参議院選挙が終わりましたね。
私は自らの投票行動も含めて政治的な動きには一切関わるつもりはありませんし、今回の結果についても普通に考えて普通の結果だよねと言う印象を持つだけであって、それ以上にもそれ以下にも感想はありません。
が。
今回は選挙期間中に大変な事件が起こってしまい、ノンポリ(注1)を信念とする私も少なからぬショックを受けました。
そうです。安倍元首相の暗殺事件です。これには本当に考えさせられるところがありました。
古くはローマ皇帝カエサルや三国志における董卓や孫策、少し時代が下ればアメリカ大統領リンカーン、本邦においても蘇我入鹿から織田信長や井伊直弼、近世においても犬養毅や高橋是清など、政治家の暗殺そのこと自体は歴史の中で時々あるよねと言ったものではあるのですが、是非正邪はともかくとして、例え極めて近視眼的であったとしても暗殺する側には暗殺する側なりの「正義の追求」といった筋が通ったものがあるんですよね。でも今回の事件にはそう言った理念が感じられず、なんなんだこれは?と思ってしまいました。繰り返しますが私は政治には全く関わりませんので、一個の政治家の見識にも功罪にも評価評論をすることは一切ありませんが、政治家が政治理念の衝突においての暗殺ならともかく、こんなことで命を落とすなんて、さぞや御無念でいらっしゃったことでしょう。
人と言うサルは明日のことを考えて今日の行動を決定すると言う点が他の動物と違う点だと思いますし、それが明日でなく10年後20年後とと言う遠未来まで考えられるのが頭のいい人だと思うのですが、そう言う人にとっても、そうでない人にとっても、人生ってこうも唐突に終わってしまうものなんだなと考え込んでしまいました。
「寝室を出るそのときから今日自分は死ぬのだと思って行動せよ」と言ったのは己の才覚一つで戦国の世を渡りきり、津32万石の太守となった藤堂高虎さんです。
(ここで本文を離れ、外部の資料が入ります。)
(* ===== verification/Base64.v ===== *)
(** * Base64: the standard encoding of [encoding/base64]

    Docker configuration files and ECR tokens carry a user and a password as
    the standard base64 encoding (padded, alphabet of RFC 4648) of "user:pass".
    The decoder follows Go's: line breaks are skipped, the length must be a
    multiple of four, and padding may only end the text. *)
From stdpp Require Import gmap strings list.
From Stdlib Require Import ZArith Ascii.
From S2P Require Import Prelude GoStd.

Local Open Scope N_scope.

#[local] Ltac Zify.zify_post_hook ::= Z.to_euclidean_division_equations.

Definition alphabet : string :=
  "ABCDEFGHIJKLMNOPQRSTUVWXYZabcdefghijklmnopqrstuvwxyz0123456789+/".

(** The character of a six-bit value. *)
Definition enc_char (n : N) : ascii :=
  default "A"%char (chars alphabet !! N.to_nat n).

(** The six-bit value of a character. *)
Definition dec_char (a : ascii) : option N :=
  let n := N_of_ascii a in
  if (65 <=? n) && (n <=? 90) then Some (n - 65)
  else if (97 <=? n) && (n <=? 122) then Some (n - 71)
  else if (48 <=? n) && (n <=? 57) then Some (n + 4)
  else if n =? 43 then Some 62
  else if n =? 47 then Some 63
  else None.

Definition pad : ascii := "="%char.

Fixpoint encode_bytes (l : list N) : list ascii :=
  match l with
  | [] => []
  | [a] => [enc_char (a / 4); enc_char (a mod 4 * 16); pad; pad]
  | [a; b] => [enc_char (a / 4); enc_char (a mod 4 * 16 + b / 16);
               enc_char (b mod 16 * 4); pad]
  | a :: b :: c :: rest =>
      enc_char (a / 4) :: enc_char (a mod 4 * 16 + b / 16)
      :: enc_char (b mod 16 * 4 + c / 64) :: enc_char (c mod 64)
      :: encode_bytes rest
  end.

(** One group of four characters; [last] tells whether text follows. *)
Fixpoint decode_chars (l : list ascii) : option (list N) :=
  match l with
  | [] => Some []
  | a :: b :: c :: d :: rest =>
      match dec_char a, dec_char b with
      | Some va, Some vb =>
          if bool_decide (c = pad) then
            if bool_decide (d = pad ∧ rest = []) then Some [va * 4 + vb / 16]
            else None
          else match dec_char c with
          | Some vc =>
              if bool_decide (d = pad) then
                if bool_decide (rest = []) then
                  Some [va * 4 + vb / 16; vb mod 16 * 16 + vc / 4]
                else None
              else match dec_char d, decode_chars rest with
              | Some vd, Some tl =>
                  Some (va * 4 + vb / 16 :: vb mod 16 * 16 + vc / 4
                        :: vc mod 4 * 64 + vd :: tl)
              | _, _ => None
              end
          | None => None
          end
      | _, _ => None
      end
  | _ => None
  end.

Fixpoint of_chars (l : list ascii) : string :=
  match l with
  | [] => ""
  | a :: l' => String a (of_chars l')
  end.

Definition is_newline (a : ascii) : bool :=
  bool_decide (N_of_ascii a = 10 ∨ N_of_ascii a = 13).

(** [base64.StdEncoding.EncodeToString]. *)
Definition EncodeToString (s : string) : string :=
  of_chars (encode_bytes (N_of_ascii <$> chars s)).

(** [base64.StdEncoding.DecodeString]; [None] is a [CorruptInputError]. *)
Definition DecodeString (s : string) : option string :=
  match decode_chars (List.filter (λ a, negb (is_newline a)) (chars s)) with
  | Some l => Some (of_chars (ascii_of_N <$> l))
  | None => None
  end.

Example EncodeToString_ex : EncodeToString "AWS:tok" = "QVdTOnRvaw==".
Proof. reflexivity. Qed.

(** ** Decoding undoes encoding *)

(** The round trip of the alphabet, checked on its 64 values. *)
Definition char_ok (n : N) : bool :=
  bool_decide (dec_char (enc_char n) = Some n ∧ enc_char n ≠ pad ∧
               is_newline (enc_char n) = false).

Lemma dec_enc_char n : n < 64 →
  dec_char (enc_char n) = Some n ∧ enc_char n ≠ pad ∧ is_newline (enc_char n) = false.
Proof.
  intros Hn.
  assert (forallb char_ok (N.of_nat <$> seq 0 64) = true) as H by reflexivity.
  rewrite forallb_forall in H. specialize (H n).
  apply bool_decide_eq_true_1 in H; [done|].
  apply list_elem_of_In, list_elem_of_fmap. exists (N.to_nat n).
  rewrite N2Nat.id, elem_of_seq. split; [done|lia].
Qed.

Lemma list_ind3 {A} (P : list A → Prop) :
  P [] → (∀ a, P [a]) → (∀ a b, P [a; b]) →
  (∀ a b c l, P l → P (a :: b :: c :: l)) → ∀ l, P l.
Proof.
  intros H0 H1 H2 H3. fix IH 1. intros [|a [|b [|c l]]];
    [exact H0|apply H1|apply H2|]. apply H3, IH.
Qed.

(** Resolves the character tests of a group of encoded values. *)
Ltac dec_group :=
  repeat match goal with
  | |- context [dec_char (enc_char ?n)] =>
      let H := fresh in
      assert (n < 64) as H by lia; rewrite (proj1 (dec_enc_char _ H)); clear H
  | |- context [bool_decide (enc_char ?n = pad)] =>
      let H := fresh in
      assert (n < 64) as H by lia;
      rewrite (bool_decide_eq_false_2 (enc_char n = pad))
        by apply (proj2 (dec_enc_char _ H)); clear H
  end.

Lemma decode_encode_bytes l :
  Forall (λ n, n < 256) l → decode_chars (encode_bytes l) = Some l.
Proof.
  induction l as [|a|a b|a b c l IH] using list_ind3; intros Hl;
    rewrite ?Forall_cons in Hl; [done|..]; cbn [encode_bytes decode_chars]; dec_group.
  - rewrite !bool_decide_eq_true_2 by done. f_equal. f_equal. lia.
  - rewrite !bool_decide_eq_true_2 by done. repeat f_equal; lia.
  - rewrite IH by tauto. repeat f_equal; lia.
Qed.

Lemma encode_no_newline l :
  Forall (λ n, n < 256) l →
  List.filter (λ a, negb (is_newline a)) (encode_bytes l) = encode_bytes l.
Proof.
  induction l as [|a|a b|a b c l IH] using list_ind3; intros Hl;
    rewrite ?Forall_cons in Hl; [done|..]; cbn [encode_bytes List.filter];
    repeat match goal with
    | |- context [is_newline (enc_char ?n)] =>
        let H := fresh in
        assert (n < 64) as H by lia;
        rewrite (proj2 (proj2 (dec_enc_char _ H))); clear H
    end; [reflexivity|reflexivity|]. cbn [negb]. rewrite IH; tauto.
Qed.

Lemma chars_of_chars l : chars (of_chars l) = l.
Proof. induction l as [|a l IH]; simpl; congruence. Qed.

Lemma of_chars_chars s : of_chars (chars s) = s.
Proof. induction s as [|a s IH]; simpl; congruence. Qed.

Lemma DecodeString_EncodeToString s : DecodeString (EncodeToString s) = Some s.
Proof.
  unfold DecodeString, EncodeToString. rewrite chars_of_chars.
  assert (Forall (λ n, n < 256) (N_of_ascii <$> chars s)) as Hb.
  { apply Forall_fmap, Forall_forall. intros a _. apply N_ascii_bounded. }
  rewrite encode_no_newline, decode_encode_bytes by done.
  rewrite <- list_fmap_compose. f_equal. rewrite <- (of_chars_chars s) at 2. f_equal.
  rewrite <- (list_fmap_id (chars s)) at 2. apply list_fmap_ext. intros _ a _.
  apply ascii_N_embedding.
Qed.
この方の世渡りを見る限り、遠未来を見通せた傑物(あるいは奸物)であったはずですが、その傑出した視点を以ってしても、戦国時代と言う常に死と隣り合わせの浮世にあれば、こう言う感慨を持たざるを得ないという事なんでしょうね。
警護員の無策を批判するのは簡単ですが、本質的には強烈な同調圧力に裏打ちされた強い正常性バイアス(注2)…すなわち日本の平和ボケなんだろうなと感じざるを得ませんでした。
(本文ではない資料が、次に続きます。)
(* ===== verification/Kube.v ===== *)
(** * Kube: the Kubernetes objects forge creates and the API it talks to

    The objects of the build job and of its prerequisites (service account,
    role, role binding, secret, job), ownership of an object by a build, and the
    interface of the API server: a class of operations the controller calls and
    a class of laws a server satisfies.  The server is not part of forge, so it
    stays a parameter; [cluster] is an in-memory server with fault injection
    that satisfies the laws. *)
From stdpp Require Import gmap strings list.
From Stdlib Require Import ZArith.
From S2P Require Import Prelude Go GoStd Types.

(** ** Pods *)

Inductive VolumeSource :=
| EmptyDirVolumeSource
| SecretVolumeSource (secretName : string) (items : list (string * string))
| ConfigMapVolumeSource (name : string)
| HostPathVolumeSource (path : string).

Record Volume := mkVolume { vol_Name : string; vol_Source : VolumeSource }.

Record VolumeMount := mkVolumeMount {
  vm_Name : string;
  vm_MountPath : string;
  vm_ReadOnly : bool;
}.

Record SecurityContext := mkSecurityContext {
  sc_RunAsUser : option Z;
  sc_Privileged : option bool;
  sc_SELinuxType : option string;
}.

Record PodSecurityContext := mkPodSecurityContext { psc_FSGroup : option Z }.

Record Container := mkContainer {
  ct_Name : string;
  ct_Image : string;
  ct_ImagePullPolicy : string;
  ct_Command : list string;
  ct_Args : list string;
  ct_Env : list EnvVar;
  ct_SecurityContext : option SecurityContext;
  ct_WorkingDir : string;
  ct_VolumeMounts : list VolumeMount;
  ct_Resources : ResourceRequirements;
}.

Record Toleration := mkToleration { tol_Key : string; tol_Operator : string }.

Record PodSpec := mkPodSpec {
  ps_ServiceAccountName : string;
  ps_NodeSelector : gmap string string;
  ps_RestartPolicy : string;
  ps_InitContainers : list Container;
  ps_SecurityContext : PodSecurityContext;
  ps_ImagePullSecrets : list string;
  ps_Tolerations : list Toleration;
  ps_Containers : list Container;
  ps_Volumes : list Volume;
}.

Record PolicyRule := mkPolicyRule {
  pr_APIGroups : list string;
  pr_Resources : list string;
  pr_Verbs : list string;
  pr_ResourceNames : list string;
}.

Record RoleRef := mkRoleRef {
  rr_APIGroup : string;
  rr_Kind : string;
  rr_Name : string;
}.

Record Subject := mkSubject {
  sub_Kind : string;
  sub_Name : string;
  sub_Namespace : string;
}.

(** ** Objects *)

Inductive object_body :=
| ServiceAccount
| Role (rules : list PolicyRule)
| RoleBinding (ref : RoleRef) (subjects : list Subject)
| Secret (data : gmap string document) (type : string)
| Job (backoffLimit : Z) (podMeta : ObjectMeta) (podSpec : PodSpec).

Record object := mkObject { obj_meta : ObjectMeta; obj_body : object_body }.

Inductive Kind := KServiceAccount | KRole | KRoleBinding | KSecret | KJob.

#[export] Instance Kind_eq_dec : EqDecision Kind.
Proof. solve_decision. Defined.

#[export] Instance Kind_countable : Countable Kind.
Proof.
  refine (inj_countable'
    (λ k, match k with
          | KServiceAccount => 0 | KRole => 1 | KRoleBinding => 2
          | KSecret => 3 | KJob => 4 end)%nat
    (λ n, match n with
          | 0 => KServiceAccount | 1 => KRole | 2 => KRoleBinding
          | 3 => KSecret | _ => KJob end)%nat _).
  by intros [].
Defined.

Definition obj_kind (o : object) : Kind :=
  match obj_body o with
  | ServiceAccount => KServiceAccount
  | Role _ => KRole
  | RoleBinding _ _ => KRoleBinding
  | Secret _ _ => KSecret
  | Job _ _ _ => KJob
  end.

Abbreviation objkey := (Kind * NamespacedName)%type.

(** [client.ObjectKeyFromObject], with the kind of the object. *)
Definition obj_key (o : object) : objkey := (obj_kind o, meta_key (obj_meta o)).

(** ** Ownership: controllerutil.SetControllerReference *)

Definition forge_APIVersion : string := "forge.dominodatalab.com/v1alpha1".
Definition build_Kind : string := "ContainerImageBuild".

(** [validateOwner]: a namespaced owner owns objects of its namespace only. *)
Definition validateOwner (ownerNs objNs : string) : option error :=
  if bool_decide (ownerNs = "") then None
  else if bool_decide (objNs = "") then
    Some (New ("cluster-scoped resource must not have a namespace-scoped owner, owner's namespace "
               +:+ ownerNs))
  else if bool_decide (ownerNs ≠ objNs) then
    Some (New ("cross-namespace owner references are disallowed, owner's namespace "
               +:+ ownerNs +:+ ", obj's namespace " +:+ objNs))
  else None.

(** [referSameObject], for references that carry a group and version. *)
Definition api_group (apiVersion : string) : string :=
  default "" (head (Split apiVersion slash)).

Definition referSameObject (a b : OwnerReference) : bool :=
  bool_decide (api_group (or_APIVersion a) = api_group (or_APIVersion b) ∧
               or_Kind a = or_Kind b ∧ or_Name a = or_Name b).

(** [upsertOwnerRef]: the first reference to the same object is replaced. *)
Fixpoint upsertOwnerRef (ref : OwnerReference) (owners : list OwnerReference)
    : list OwnerReference :=
  match owners with
  | [] => [ref]
  | r :: rest => if referSameObject r ref then ref :: rest
                 else r :: upsertOwnerRef ref rest
  end.

Definition set_owners (owners : list OwnerReference) (m : ObjectMeta) : ObjectMeta :=
  mkObjectMeta (om_Name m) (om_Namespace m) (om_UID m) (om_ResourceVersion m) (om_SelfLink m)
    (om_Labels m) (om_Annotations m) owners
    (om_CreationTimestamp m) (om_DeletionTimestamp m).

Definition controller_ref (owner : ObjectMeta) : OwnerReference :=
  mkOwnerReference forge_APIVersion build_Kind (om_Name owner) (om_UID owner)
    true true.

(** [metav1.GetControllerOf]. *)
Definition GetControllerOf (m : ObjectMeta) : option OwnerReference :=
  List.find or_Controller (om_OwnerReferences m).

(** [controllerutil.SetControllerReference] with a build as the owner. *)
Definition SetControllerReference (owner : ObjectMeta) (o : object) : outcome object :=
  match validateOwner (om_Namespace owner) (om_Namespace (obj_meta o)) with
  | Some e => Err e
  | None =>
      let ref := controller_ref owner in
      match GetControllerOf (obj_meta o) with
      | Some existing =>
          if referSameObject existing ref then
            Ok (mkObject (set_owners (upsertOwnerRef ref (om_OwnerReferences (obj_meta o)))
                            (obj_meta o)) (obj_body o))
          else Err (New ("Object " +:+ om_Namespace (obj_meta o) +:+ "/"
                         +:+ om_Name (obj_meta o) +:+ " is already owned by another "
                         +:+ or_Kind existing +:+ " controller " +:+ or_Name existing))
      | None =>
          Ok (mkObject (set_owners (upsertOwnerRef ref (om_OwnerReferences (obj_meta o)))
                          (obj_meta o)) (obj_body o))
      end
  end.

(** ** The API server *)

(** [client.DeleteOptions]: what becomes of the objects the deleted one owns, and
    the identity it must have. *)
Inductive DeletionPropagation :=
| DeletePropagationOrphan
| DeletePropagationBackground
| DeletePropagationForeground.

Record ClientDeleteOptions := mkClientDeleteOptions {
  do_PropagationPolicy : option DeletionPropagation;
  do_Preconditions_UID : option string;
}.

Definition cib_UID (c : ContainerImageBuild) : string := om_UID (cib_ObjectMeta c).

(** The preconditions of a deletion hold for [b]. *)
Definition admits (opts : ClientDeleteOptions) (b : ContainerImageBuild) : bool :=
  match do_Preconditions_UID opts with
  | Some uid => bool_decide (uid = cib_UID b)
  | None => true
  end.

(** A build whose deletion was accepted at [t] and is not over: the objects it
    owns are deleted first.  A second request does not move the time. *)
Definition terminating (t : Z) (v : string) (c : ContainerImageBuild) : ContainerImageBuild :=
  let m := cib_ObjectMeta c in
  mkBuild (mkObjectMeta (om_Name m) (om_Namespace m) (om_UID m) v (om_SelfLink m) (om_Labels m)
             (om_Annotations m) (om_OwnerReferences m) (om_CreationTimestamp m)
             (Some (default t (om_DeletionTimestamp m))))
    (cib_Spec c) (cib_Status c).

(** What an accepted deletion makes of an entry: it is gone, or it stays and is
    terminating. *)
Definition erased (x y : option ContainerImageBuild) : Prop :=
  y = None ∨ ∃ b t v, x = Some b ∧ y = Some (terminating t v b).

(** [m'] is [m] after a deletion of [k] was accepted. *)
Definition deleted_from (k : NamespacedName) (m m' : gmap NamespacedName ContainerImageBuild)
    : Prop :=
  erased (m !! k) (m' !! k) ∧ ∀ k', k' ≠ k → m' !! k' = m !! k'.

(** [m'] is [m] after a deletion of [k] with [opts] was accepted. *)
Definition deleted (opts : ClientDeleteOptions) (k : NamespacedName)
    (m m' : gmap NamespacedName ContainerImageBuild) : Prop :=
  (∃ b, m !! k = Some b ∧ admits opts b = true) ∧ deleted_from k m m'.

Lemma terminating_twice t v t' v' c :
  terminating t' v' (terminating t v c) = terminating t v' c.
Proof. done. Qed.

Lemma erased_trans x y z : erased x y → erased y z → erased x z.
Proof.
  intros Hxy [->|(b & t & v & -> & ->)]; [by left|].
  destruct Hxy as [|(b' & t' & v' & -> & [= ->])]; [done|].
  right. exists b', t', v. by rewrite terminating_twice.
Qed.

(** The calls of [client.Client] the controller makes. *)
Class KubeClient (W : Type) := {
  kc_Get : objkey → M W object;
  kc_Create : object → M W unit;
  kc_GetBuild : NamespacedName → M W ContainerImageBuild;
  kc_ListBuilds : M W (list ContainerImageBuild);
  kc_DeleteBuild : ClientDeleteOptions → ContainerImageBuild → M W unit;
}.

(** What a server promises about writes, for the objects as their creator
    submitted them: reads write nothing, a creation either adds an object
    under a name that was free or changes nothing, and a deletion that is
    accepted removes the build of that name or marks it for deletion. *)
Class KubeServer (W : Type) {KC : KubeClient W} := {
  objects_of : W → gmap objkey object;
  builds_of : W → gmap NamespacedName ContainerImageBuild;
  Get_reads k : always (λ w w', objects_of w' = objects_of w ∧ builds_of w' = builds_of w)
                       (kc_Get k);
  GetBuild_reads k : always (λ w w', objects_of w' = objects_of w ∧ builds_of w' = builds_of w)
                            (kc_GetBuild k);
  ListBuilds_reads : always (λ w w', objects_of w' = objects_of w ∧ builds_of w' = builds_of w)
                            kc_ListBuilds;
  Create_writes o w r w' :
    kc_Create o w = (r, w') →
    builds_of w' = builds_of w ∧
    match r with
    | Ok _ => objects_of w !! obj_key o = None ∧
              objects_of w' = <[obj_key o := o]> (objects_of w)
    | _ => objects_of w' = objects_of w
    end;
  DeleteBuild_writes opts c w r w' :
    kc_DeleteBuild opts c w = (r, w') →
    objects_of w' = objects_of w ∧
    match r with
    | Ok _ => deleted opts (cib_key c) (builds_of w) (builds_of w')
    | _ => builds_of w' = builds_of w
    end;
}.

(** Reads that are not stale: what a read returns is what the server holds.  The
    client of the manager reads from a cache (start.go, [mgr.GetClient()]), which
    follows the server with a delay; this is the moment at which it has caught
    up.  [Interleaving] has reads of any age. *)
Class FreshReads (W : Type) {KC : KubeClient W} {KS : KubeServer W} := {
  Get_fresh k w o w' : kc_Get k w = (Ok o, w') → objects_of w !! k = Some o;
  Get_absent k w e w' :
    kc_Get k w = (Err e, w') → IsNotFound e = true → objects_of w !! k = None;
  GetBuild_fresh k w c w' : kc_GetBuild k w = (Ok c, w') → builds_of w !! k = Some c;
  GetBuild_absent k w e w' :
    kc_GetBuild k w = (Err e, w') → IsNotFound e = true → builds_of w !! k = None;
  ListBuilds_fresh w l w' :
    kc_ListBuilds w = (Ok l, w') → l ≡ₚ snd <$> map_to_list (builds_of w);
}.

(** A server that answers: calls that can succeed do, while it is healthy. *)
Class KubeProgress (W : Type) {KC : KubeClient W} {KS : KubeServer W} := {
  healthy : W → Prop;
  Get_progress k w : healthy w → ∃ o w',
    kc_Get k w = (o, w') ∧ healthy w' ∧
    match objects_of w !! k with
    | Some x => o = Ok x
    | None => ∃ e, o = Err e ∧ IsNotFound e = true
    end;
  Create_progress x w : healthy w → objects_of w !! obj_key x = None →
    ∃ w', kc_Create x w = (Ok tt, w') ∧ healthy w';
  GetBuild_progress k w c : healthy w → builds_of w !! k = Some c →
    ∃ w', kc_GetBuild k w = (Ok c, w') ∧ healthy w';
  ListBuilds_progress w : healthy w → ∃ l w', kc_ListBuilds w = (Ok l, w') ∧ healthy w';
  DeleteBuild_progress opts c b w :
    healthy w → builds_of w !! cib_key c = Some b → admits opts b = true →
    ∃ w', kc_DeleteBuild opts c w = (Ok tt, w') ∧ healthy w';
}.

(** ** An in-memory server *)

(** [cl_faults] says which of the next calls fail before they take effect. *)
Record cluster := mkCluster {
  cl_objects : gmap objkey object;
  cl_builds : gmap NamespacedName ContainerImageBuild;
  cl_faults : list (option string);
}.

Definition cl_call : M cluster unit := λ c,
  match cl_faults c with
  | [] => (Ok tt, c)
  | None :: fs => (Ok tt, mkCluster (cl_objects c) (cl_builds c) fs)
  | Some m :: fs => (Err (StatusError StatusReasonUnknown m),
                     mkCluster (cl_objects c) (cl_builds c) fs)
  end.

Definition not_found (n : string) : error :=
  StatusError StatusReasonNotFound (n +:+ " not found").

Definition already_exists (n : string) : error :=
  StatusError StatusReasonAlreadyExists (n +:+ " already exists").

Definition conflict (n : string) : error :=
  StatusError StatusReasonUnknown (n +:+ ": the UID in the precondition does not match").

(** An object keeps its owner from going before it. *)
Definition blocks (uid : string) (o : object) : bool :=
  existsb (λ ref, bool_decide (or_UID ref = uid) && or_BlockOwnerDeletion ref)
    (om_OwnerReferences (obj_meta o)).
治療にあたった医療関係者の皆さんの奮闘ぶりと無念さは、私もER(救急救命室)やICU(集中治療室)に常日頃出入りしていた身として痛いほど理解できます。お互い明日も頑張りましょうね。
今回は暗くなってしまいました。
これは本当にこの国の姿なのかと本当にショックだったので。すみません。
注1)non-politicalの略で、政治運動に関心が無い人のことです。
注2)重大な被害をもたらす事件や事故を示唆する情報であるにも関わらず、日常の延長線上の出来事と捉えて敢えて過小評価してしまう偏見のことです。